First of all, the post-Covid Chinese consumer is returning not so much with the hoped-for revenge spending as with healthy caution. A Shanghai inhabitant recently told the Financial Times: “I am 70% happy, 20% traumatized, and 10% vigilant,” — proof that this market is assuredly one of the most attractive in the world, but that the situation has changed. The traditional promotional event of 18th June — the “6.18” — the big moment in the year for Chinese e-commerce — has recovered principally in the high end segments of the market and in purchases by single women determined to show that, in their country, the #MeToo movement manifests itself first and foremost in the total independence of their spending.
Although China is still one of the most attractive markets in the world; things have changed
Secondly, there has been but a moderate resumption of investment in industry, hindered by a private sector forever in search of a clear regulatory framework. In this respect, when the Tencent group came out with a redundancy plan, it announced publicly that it would take some time for the framework to be instituted. This explains the high unemployment rate among young people, particularly among new graduates, more than 50% of whom, according to the recruitment site Zhaopin in April, were looking for a job paying an average monthly salary of 940 dollars, which is 6% less than they were asking last year. But it is primarily the real estate sector that continues to suffer dangerously, causing a seemingly unending number of bond defaults for major property developers. The sudden drop in the price of iron ore seems to indicate that the downturn is here to stay, more specifically in remote provincial cities. There has been a whole cascade of bankruptcies annihilating the wealth effect that should have been the cornerstone of domestic consumption, the “Holy Grail” of government propaganda.

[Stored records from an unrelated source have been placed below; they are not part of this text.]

(** *** Relations between the states of a run *)

(** Nothing that is in the destination disappears. *)
Definition grows (d d' : dest) : Prop :=
  forall q, is_Some (d !! q) -> is_Some (d' !! q).

(** The signals emitted so far are progress signals, with the percentages
    of 1, 2, ..., [done]. *)
Definition counted (total_files : Z) (s : state) : Prop :=
  0 <= done s
  /\ percents (emitted s)
     = (fun i => percent i total_files) <$> seqZ 1 (done s)
  /\ Forall is_progress (emitted s).

(** What every step of the worker guarantees between the state it starts
    from and the state it leaves, whether it returns or raises. *)
Definition advances (total_files : Z) (s s' : state) : Prop :=
  grows (dst s) (dst s')
  /\ (counted total_files s -> counted total_files s').

(** The entries a merge of [p] into [target] may write over: for a file
    [f] of the source directory [rel], the place [target/rel/f], and
    [target/rel/f/f] should [target/rel/f] be a directory. *)
Definition may_write (p : Item) (target : list string) : list (list string) :=
  flat_map (fun e =>
    flat_map (fun f => [target ++ walk_rel e ++ [fst f];
                        (target ++ walk_rel e ++ [fst f]) ++ [fst f]])
             (walk_files e))
    (os_walk p).

(** An entry of the destination is still there, unchanged, unless its place
    is in [places]; a directory stays a directory. *)
Definition keeps (places : list (list string)) (s s' : state) : Prop :=
  (forall q e, dst s !! q = Some e -> dst s' !! q = Some e \/ q ∈ places)
  /\ (forall q, dst s !! q = Some EDir -> dst s' !! q = Some EDir).

(** A step relates the state it starts from to the state it leaves. *)
Definition steps (R : state -> state -> Prop) {A} (m : M A) : Prop :=
  forall s, R s (snd (m s)).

So, once more, it is exports that bring the good news, even if their annual growth is slowing down. What is new — and this is brought out in a recent study by the Natixis bank — is that the very weak growth in volume is offset by a positive effect on price; proof that the challenge of moving Chinese exports upmarket is being met. This is a noteworthy performance — not, however, without its risks: a survey carried out by the UBS bank among financial directors of Chinese and foreign companies in China shows that two-thirds of them envisage relocation to Japan, Korea, Singapore and Vietnam, in anticipation of the possibility of American sanctions. This explains why the government is reluctantly using the well-worn recipe of expenditure on infrastructures in a desperate attempt to get near the 5.5% annual growth rate in GNP which is becoming an increasingly unrealistic target. The major element missing from this recovery plan is productivity. The economist George Magnus, a researcher associated with the China Centre of Oxford University, recently stated that, for productivity to increase at this stage of China’s development, the institutions had to be overhauled, for they are what makes it possible to create a “high trust” society. Since the turning point of the summer of 2021, this seems to be a path that China does not want to go down.
The government is using the well-worn recipe of expenditure on infrastructures
China is therefore in danger of making only a meagre recovery, at least until the autumn Congress which is expected to grant President Xi a third term of office, and this is even more likely if new waves of the epidemic come up against the official policy of “zero Covid”, which is scarcely liable to be changed at least until the end of the year. “We now understand better the extent to which we understand inflation so little,” said Jerome Powell, Chair of the American Federal Reserve, making a public admission of his incompetence. In China, the “Little Leap Forward” of the coming quarters Hopefully will not force Xi Jinping’s government to make any similar admission of incompetence with regard to productive economic recovery.